DoControl recently announced a new report, Quantifying the Immense Risk of Unmanaged SaaS Data Access, which highlights how the vast amounts of unmanaged data in today’s enterprises has led to a growing number of insider and external threats to global organizations. With 40% of all SaaS assets unmanaged, there is a greater degree of internal, external, and public access to sensitive data.
According to Gartner, global SaaS revenue will grow by nearly 38% to more than $140 billion between 2019 and 2022. Although cloud-based applications dramatically increase the efficiency and productivity throughout an enterprise, there is a significant threat that is often underestimated by CIOs and CISOs: the unchecked and unmanaged data access by the SaaS provider. And with the growing adoption of SaaS applications, this threat is growing exponentially, putting companies at greater risk for data leaks.
As a benchmark, the average 1,000-person company stores between 500K to 10M assets in SaaS applications. Companies enabling public sharing may unwittingly allow up to 200,000 of these assets to be shared publicly. DoControl aggregated and analyzed data from its customer base, and categorized its key findings by external and insider threat:
- Insider threats:
o Of the companies analyzed, an average of 400 encryption keys are shared internally to anyone with a link.

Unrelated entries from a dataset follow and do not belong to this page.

(** libuv's report of the [k]th of the writes under way. *)
Definition on_uv_written (k : nat) (error : option Z) (s : stream_model) : stream_model :=
  match writes s !! k with
  | Some (id, callback) => emit_if callback (te_written id error) (set_writes (delete k (writes s)) s)
  | None => s
  end.

Definition close (callback : bool) (s : stream_model) : stream_model :=
  let id := next_id s in
  let s := record (te_call_close id callback) (next_call s) in
  if closed s then emit_if callback (te_closed id) s
  else
    let s := set_closed s in
    if handle_closing s then emit_if callback (te_closed id) s
    else record te_uv_close (set_closing (Some (id, callback)) s).

(** libuv's report that the handle is closed. *)
Definition on_uv_closed (s : stream_model) : stream_model :=
  match closing_call s with
  | Some (id, callback) => emit_if callback (te_closed id) (set_closing None s)
  | None => s
  end.

Definition run_call (s : stream_model) (c : stream_call) : stream_model :=
  match c with
  | sc_read_start => read_start s
  | sc_read_stop => read_stop s
  | sc_write payload callback => write payload callback s
  | sc_close callback => close callback s
  end.
End operations.

Section runs.
Context (user : list stream_event → stream_event → list stream_call).

(** Callbacks nested deeper than [depth] make no calls. *)
Fixpoint emit_at (depth : nat) (e : stream_event) (s : stream_model) : stream_model :=
  let s := record e s in
  match depth with
  | O => s
  | S depth' => foldl (run_call (emit_at depth')) s (user (history s) e)
  end.

Inductive stream_input :=
| in_call (c : stream_call)
| in_read (r : stream_read)
| in_written (k : nat) (error : option Z)
| in_closed.

Definition stream_step (depth : nat) (s : stream_model) (i : stream_input) : stream_model :=
  match i with
  | in_call c => run_call (emit_at depth) s c
  | in_read r => on_uv_read (emit_at depth) r s
  | in_written k error => on_uv_written (emit_at depth) k error s
  | in_closed => on_uv_closed (emit_at depth) s
  end.

Definition run_stream (depth : nat) (already_closing : bool) (inputs : list stream_input) : stream_model :=
  foldl (stream_step depth) (new_stream already_closing) inputs.
End runs.

(** ** What a stream promises *)

(** The calls that want to be told, and those that were. *)
Definition write_calls (h : list stream_event) : list nat :=
  flat_map (λ e, match e with te_call_write id _ true => [id] | _ => [] end) h.
Definition close_calls (h : list stream_event) : list nat :=
  flat_map (λ e, match e with te_call_close id true => [id] | _ => [] end) h.
Definition told_writes (h : list stream_event) : list nat :=
  flat_map (λ e, match e with te_written id _ => [id] | _ => [] end) h.
Definition told_closes (h : list stream_event) : list nat :=
  flat_map (λ e, match e with te_closed id => [id] | _ => [] end) h.

(** Every call, told or not, with its number. *)
Definition calls (h : list stream_event) : list nat :=
  flat_map (λ e, match e with te_call_write id _ _ | te_call_close id _ => [id] | _ => [] end) h.

(** The bytes that the user wrote and those that libuv was given. *)
Definition called_bytes (h : list stream_event) : list str :=
  flat_map (λ e, match e with te_call_write _ (c :: p) _ => [c :: p] | _ => [] end) h.
Definition uv_bytes (h : list stream_event) : list str :=
  flat_map (λ e, match e with te_uv_write _ p => [p] | _ => [] end) h.
Definition uv_closes (h : list stream_event) : nat :=
  length (flat_map (λ e, match e with te_uv_close => [()] | _ => [] end) h).

Definition wanted (ws : list (nat * bool)) : list nat := omap (λ w : nat * bool, if w.2 then Some w.1 else None) ws.

Record stream_inv (s : stream_model) : Prop := {
  si_writes : told_writes (history s) ++ wanted (writes s) ≡ₚ write_calls (history s);
  si_closes : told_closes (history s) ++ wanted (option_list (closing_call s)) ≡ₚ close_calls (history s);
  si_calls : calls (history s) = seq 0 (next_id s);
  si_bytes : uv_bytes (history s) = called_bytes (history s);
  si_once : (uv_closes (history s) ≤ 1)%nat ∧ (closed s = false → uv_closes (history s) = 0 ∧ closing_call s = None)
}.

Lemma wanted_snoc ws id (callback : bool) : wanted (ws ++ [(id, callback)]) = wanted ws ++ (if callback then [id] else []).
Proof. unfold wanted. rewrite omap_app. cbn. by destruct callback. Qed.

Lemma wanted_delete ws k id callback :
  ws !! k = Some (id, callback) → wanted ws ≡ₚ (if callback : bool then [id] else []) ++ wanted (delete k ws).
Proof.
  intros H. unfold wanted. rewrite (delete_Permutation ws k (id, callback)) at 1 by done. cbn. by destruct callback.
Qed.

Lemma uv_closes_snoc h e : uv_closes (h ++ [e]) = uv_closes h + match e with te_uv_close => 1 | _ => 0 end.
Proof. unfold uv_closes. rewrite flat_map_snoc, length_app. by destruct e. Qed.

Section preserved.
Context (emit : stream_event → stream_model → stream_model).
Hypothesis emit_ok : ∀ e s, stream_inv (record e s) → stream_inv (emit e s).

Ltac histories :=
  cbn [history record next_call set_on_read set_closed set_writes set_closing writes closing_call next_id closed];
  unfold told_writes, told_closes, write_calls, close_calls, calls, uv_bytes, called_bytes in *;
  rewrite ?flat_map_snoc, ?uv_closes_snoc, ?app_nil_r, ?Nat.add_0_r.

Lemma write_ok payload callback s : stream_inv s → stream_inv (write emit payload callback s).
Proof.
  intros [H1 H2 H3 H4 [H5 H6]]. unfold write. destruct payload as [|c payload].
  - destruct callback; cbn [emit_if]; [apply emit_ok|]; (constructor; histories; [|done| |done|done]).
    + rewrite <-H1. by rewrite <-!app_assoc, (Permutation_app_comm (wanted _)).
    + by rewrite H3, seq_S.
    + done.
    + by rewrite H3, seq_S.
  - constructor; histories; [|done| | |done].
    + rewrite wanted_snoc, <-H1. by rewrite app_assoc.
    + by rewrite H3, seq_S.
    + by rewrite H4.
Qed.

o 20% of SaaS assets are shared internally with a link, exposing many employees to data points they are not authorized to view.
o 8% of employees share their corporate account assets with their personal account, exposing company data to employees on an ongoing basis.
- External threats:
o Between 1,000 and 15,000 external collaborators (vendors, contractors, customers, partners, prospects, media, analysts, etc.) have access to company data.

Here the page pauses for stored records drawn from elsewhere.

(** Only new input can be read, and after the peer's close_notify nothing is. *)
Class SslLaws (S : Type) `{Ssl S} := {
  ssl_ended : S → Prop;
  handshake_input x : ssl_input (ssl_handshake x).1 ≤ ssl_input x;
  write_input bytes x : ssl_input (ssl_write bytes x).1 ≤ ssl_input x;
  shutdown_input x : ssl_input (ssl_shutdown x) ≤ ssl_input x;
  pull_input x : ssl_input (ssl_pull x).1 ≤ ssl_input x;
  read_input x : ssl_input (ssl_read x).1 ≤ ssl_input x;
  read_data x x' b : ssl_read x = (x', inl b) → b ≠ [] ∧ ssl_input x' < ssl_input x;
  pull_some x x' b : ssl_pull x = (x', Some b) → b ≠ [] ∧ ssl_output x' < ssl_output x;
  pull_none x x' : ssl_pull x = (x', None) → ssl_output x' = 0;
  pull_empty x : ssl_output x = 0 → (ssl_pull x).2 = None;
  write_length bytes x x' n : ssl_write bytes x = (x', inl n) → n ≤ length bytes;
  read_ended x x' : ssl_read x = (x', inr zero_return) → ssl_ended x';
  ended_read x : ssl_ended x → ssl_ended (ssl_read x).1 ∧ ∀ b, (ssl_read x).2 ≠ inl b;
  ended_write bytes x : ssl_ended x → ssl_ended (ssl_write bytes x).1;
  ended_shutdown x : ssl_ended x → ssl_ended (ssl_shutdown x);
  ended_pull x : ssl_ended x → ssl_ended (ssl_pull x).1;
  ended_feed bytes x : ssl_ended x → ssl_ended (ssl_feed bytes x).1;
  ended_handshake x : ssl_ended x → ssl_ended (ssl_handshake x).1
}.

(** ** The state *)

Inductive terminal_read_kind := terminal_none | terminal_eof | terminal_error (code : error_code).

(** [done] of an encrypted write: what its report sets off. *)
Inductive write_done := done_close | done_retry | done_written (id : nat).
Record encrypted_write := EncryptedWrite { ew_payload : str; ew_done : option write_done }.
(** A write of the user, named by its number. *)
Record clear_write := ClearWrite { cw_payload : str; cw_offset : nat; cw_done : nat }.

(** What happens, in order: what OpenSSL reads, writes and puts out; calls into
    the lower stream; writes that are accepted; the callbacks of the user. *)
Inductive tls_event :=
| tv_ssl_read (bytes : str) | tv_ssl_write (id : nat) (bytes : str) | tv_ssl_output (bytes : str)
| tv_read_start | tv_read_stop | tv_write (payload : str) | tv_close
| tv_accept (id : nat) (payload : str)
| te_handshake (r : result tls_error str)
| te_data (bytes : str) | te_eof | te_read_error (code : error_code)
| te_written (id : nat) (failure : option error_code)
| te_closed (id : nat).

(** What the user can call; [handshake_operation::cancel] is among it. *)
Inductive tls_cmd := tc_read_start | tc_read_stop | tc_write (payload : str) | tc_close | tc_cancel (e : tls_error).

(** [close_callbacks]: the callbacks of [lower_.close] until it reports. *)
Record tls_state (S : Type) := TlsState {
  ssl : S;
  handshake_callback : bool;
  on_read : bool;
  on_close : list nat;
  pending_clear : list str;
  clear_writes : list clear_write;
  encrypted_writes : list encrypted_write;
  clear_buffer : str;
  terminal_error_code : error_code;
  pending_clear_bytes : nat;
  pending_clear_write_bytes : nat;
  terminal_read : terminal_read_kind;
  processing_clear_writes : bool;
  clear_write_in_progress : bool;
  clear_write_waiting_for_read : bool;
  clear_write_waiting_for_write : bool;
  lower_reading : bool;
  encrypted_write_active : bool;
  is_open : bool;
  close_notify_received : bool;
  terminal_read_delivered : bool;
  closing : bool;
  closed : bool;
  failed : bool;
  close_callbacks : option (list nat);
  next_write : nat;
  next_close : nat;
  history : list tls_event
}.
Arguments ssl {S}.
Arguments handshake_callback {S}.
Arguments on_read {S}.
Arguments on_close {S}.
Arguments pending_clear {S}.
Arguments clear_writes {S}.
Arguments encrypted_writes {S}.
Arguments clear_buffer {S}.
Arguments terminal_error_code {S}.
Arguments pending_clear_bytes {S}.
Arguments pending_clear_write_bytes {S}.
Arguments terminal_read {S}.
Arguments processing_clear_writes {S}.
Arguments clear_write_in_progress {S}.
Arguments clear_write_waiting_for_read {S}.
Arguments clear_write_waiting_for_write {S}.
Arguments lower_reading {S}.
Arguments encrypted_write_active {S}.
Arguments is_open {S}.
Arguments close_notify_received {S}.
Arguments terminal_read_delivered {S}.
Arguments closing {S}.
Arguments closed {S}.
Arguments failed {S}.
Arguments close_callbacks {S}.
Arguments next_write {S}.
Arguments next_close {S}.
Arguments history {S}.
Arguments TlsState {S}.

Section setters.
Context {S : Type}.
Implicit Types s : tls_state S.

o Between 200 and 3,000 external (specifically third-party) companies have access to company assets.
o 18% of SaaS application assets are shared externally and remain shared externally even after deleting users.

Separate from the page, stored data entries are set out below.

(* ===== verification/TlsTheory.v ===== *)
(** * The steps of a TLS stream

    [step] is an abstract machine of the stream: the clear data, the writes, the
    encrypted queue, the handshake and the closing.  Every operation of
    [TlsStream], with whatever the user calls back, is a sequence of its steps, so
    that an invariant is proved by cases on the steps.  Steps of a report of the
    lower stream ([top]) may also bring new input. *)

From stdpp Require Import relations.
From S2P Require Import Prelude Text TlsState TlsStream.

Open Scope nat_scope.

Section machine.
Context {S : Type} `{SSL : Ssl S} `{Laws : !SslLaws S} (max_pending_write_bytes max_pending_read_bytes : nat).
Implicit Types s : tls_state S.

(** Not a report that belongs to a write of the user: OpenSSL leaves nothing to
    pull after its output was drained, so that writes are reported at once. *)
Definition unreported (w : encrypted_write) : Prop := ∀ id, ew_done w ≠ Some (done_written id).

Definition unfinished (w : clear_write) : Prop := cw_offset w < length (cw_payload w).

(** Changes of what no step depends on. *)
Record inert s s' : Prop := {
  in_ssl : ssl s' = ssl s;
  in_handshake : handshake_callback s' = handshake_callback s;
  in_on_read : on_read s' = on_read s;
  in_on_close : on_close s' = on_close s;
  in_pending : pending_clear s' = pending_clear s;
  in_writes : clear_writes s' = clear_writes s;
  in_encrypted : map ew_payload (encrypted_writes s') = map ew_payload (encrypted_writes s);
  in_buffer : clear_buffer s' = clear_buffer s;
  in_pending_bytes : pending_clear_bytes s' = pending_clear_bytes s;
  in_write_bytes : pending_clear_write_bytes s' = pending_clear_write_bytes s;
  in_terminal : terminal_read s' = terminal_read s;
  in_active : encrypted_write_active s' = encrypted_write_active s;
  in_open : is_open s' = is_open s;
  in_delivered : terminal_read_delivered s' = terminal_read_delivered s;
  in_notify : close_notify_received s' = close_notify_received s ∨ terminal_read s ≠ terminal_none;
  in_closing : closing s' = closing s;
  in_closed : closed s' = closed s;
  in_failed : failed s' = failed s;
  in_callbacks : close_callbacks s' = close_callbacks s;
  in_next_write : next_write s' = next_write s;
  in_next_close : next_close s' = next_close s;
  in_history : history s' = history s ∨ history s' = history s ++ [tv_read_stop]
}.

Definition store (s : tls_state S) : tls_state S :=
  set_pending_clear (pending_clear s ++ [clear_buffer s]) (set_pending_clear_bytes (pending_clear_bytes s + length (clear_buffer s))
    (happen (tv_ssl_read (clear_buffer s)) (set_clear_buffer [] s))).

Inductive step (top : bool) : relation (tls_state S) :=
| s_inert s s' : inert s s' → step top s s'
| s_ssl x s : (ssl_ended (ssl s) → ssl_ended x) → top = true ∨ ssl_input x ≤ ssl_input (ssl s) → step top s (set_ssl x s)
| s_get x bytes s :
    is_open s = true → closed s = false → failed s = false → ¬ ssl_ended (ssl s) → clear_buffer s = [] → bytes ≠ [] →
    ssl_input x < ssl_input (ssl s) → step top s (set_clear_buffer bytes (set_ssl x s))
| s_store s :
    on_read s = false → clear_buffer s ≠ [] → failed s = false → length (clear_buffer s) + pending_clear_bytes s ≤ max_pending_read_bytes →
    step top s (store s)
| s_direct s :
    on_read s = true → pending_clear s = [] → clear_buffer s ≠ [] →
    step top s (happen (te_data (clear_buffer s)) (happen (tv_ssl_read (clear_buffer s)) (set_clear_buffer [] s)))
| s_lose code s :
    on_read s = false → clear_buffer s ≠ [] → failed s = false → closed s = false →
    step top s (set_terminal_error_code code (set_failed true (happen (tv_ssl_read (clear_buffer s)) (set_clear_buffer [] s))))
| s_on_read v s : step top s (set_on_read v s)
| s_pop bytes rest s : on_read s = true → pending_clear s = bytes :: rest → step top s (happen (te_data bytes) (pop_pending bytes rest s))
| s_closing s : step top s (set_on_read false (discard_pending_clear (set_closing true s)))
| s_eof s :
    terminal_read s = terminal_none → failed s = false → is_open s = true → clear_buffer s = [] → ssl_ended (ssl s) →
    step top s (set_terminal_read terminal_eof (set_close_notify_received true s))
| s_error code s :
    terminal_read s = terminal_none → failed s = true → clear_buffer s = [] → step top s (set_terminal_read (terminal_error code) s)
| s_terminal s :
    terminal_read_delivered s = false → terminal_read s ≠ terminal_none → on_read s = true → pending_clear s = [] →
    step top s (happen (terminal_event (terminal_read s)) (set_terminal_read_delivered true (set_on_read false s)))
| s_fail code s : failed s = false → closed s = false → step top s (set_terminal_error_code code (set_failed true s))
| s_opened alpn s :
    handshake_callback s = true → is_open s = false → failed s = false → closed s = false →
    step top s (happen (te_handshake (Ok alpn)) (set_handshake_callback false (set_is_open true s)))
| s_open s : handshake_callback s = false → failed s = false → closed s = false → step top s (set_is_open true s)
| s_refused e s :
    handshake_callback s = true → failed s = true → step top s (happen (te_handshake (Err e)) (set_handshake_callback false s))
| s_accept payload s :
    is_open s = true → closing s = false → payload ≠ [] → length payload + pending_clear_write_bytes s ≤ max_pending_write_bytes →
    step top s (push_write payload s)
| s_refuse failure s : step top s (happen (te_written (next_write s) failure) (set_next_write (Datatypes.S (next_write s)) s))
| s_take n w rest s :
    clear_writes s = w :: rest → cw_offset w + n ≤ length (cw_payload w) → n ≠ 0 → step top s (advance_write n s)
| s_done w rest s :
    clear_writes s = w :: rest → cw_offset w = length (cw_payload w) →
    step top s (happen (te_written (cw_done w) None) (set_clear_write_in_progress true (set_clear_writes rest s)))
| s_drop code w rest s :
    clear_writes s = w :: rest → step top s (happen (te_written (cw_done w) (Some code)) (pop_clear_write w rest s))
| s_pull bytes s :
    step top s (happen (tv_ssl_output bytes) (set_encrypted_writes (encrypted_writes s ++ [EncryptedWrite bytes None]) s))
| s_send item rest s :
    encrypted_write_active s = false → closed s = false → encrypted_writes s = item :: rest →
    step top s (happen (tv_write (ew_payload item)) (set_encrypted_write_active true s))
| s_sent item rest s :
    encrypted_write_active s = true → encrypted_writes s = item :: rest →
    step top s (set_encrypted_write_active false (set_encrypted_writes rest s))
| s_close_lower s :
    closed s = false → step top s (happen tv_close (set_on_close [] (set_close_callbacks (Some (on_close s)) (set_closed true s))))
| s_read_on s : closed s = false → step top s (happen tv_read_start (set_lower_reading true s))
| s_close_call s : closed s = false → step top s (set_on_close (on_close s ++ [next_close s]) (set_next_close (Datatypes.S (next_close s)) s))
| s_close_late s : closed s = true → step top s (happen (te_closed (next_close s)) (set_next_close (Datatypes.S (next_close s)) s))
| s_close_told id rest s :
    top = true → closed s = true → close_callbacks s = Some (id :: rest) → step top s (happen (te_closed id) (set_close_callbacks (Some rest) s))
| s_close_end s : top = true → closed s = true → close_callbacks s = Some [] → step top s (set_close_callbacks None s).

“The past year forced many organizations to collaborate with many external parties and adjust their existing workforce to support remote collaboration,” said Adam Gavish, CEO and Co-Founder of DoControl. “To date, security practitioners have focused on enabling SaaS access in a secure manner, but now is the time to prioritize the relevancy of this data access internally and externally. Unmanageable data access poses a significant risk to any organization and increases the likelihood of a data breach. While SaaS apps are designed to promote collaboration, this also creates an ever-growing attack surface that requires attention to ongoing data access at scale. DoControl is committed to helping organizations ensure that no unauthorized person has access to company data, all without slowing down business enablement or changing the end-user’s day-to-day work.”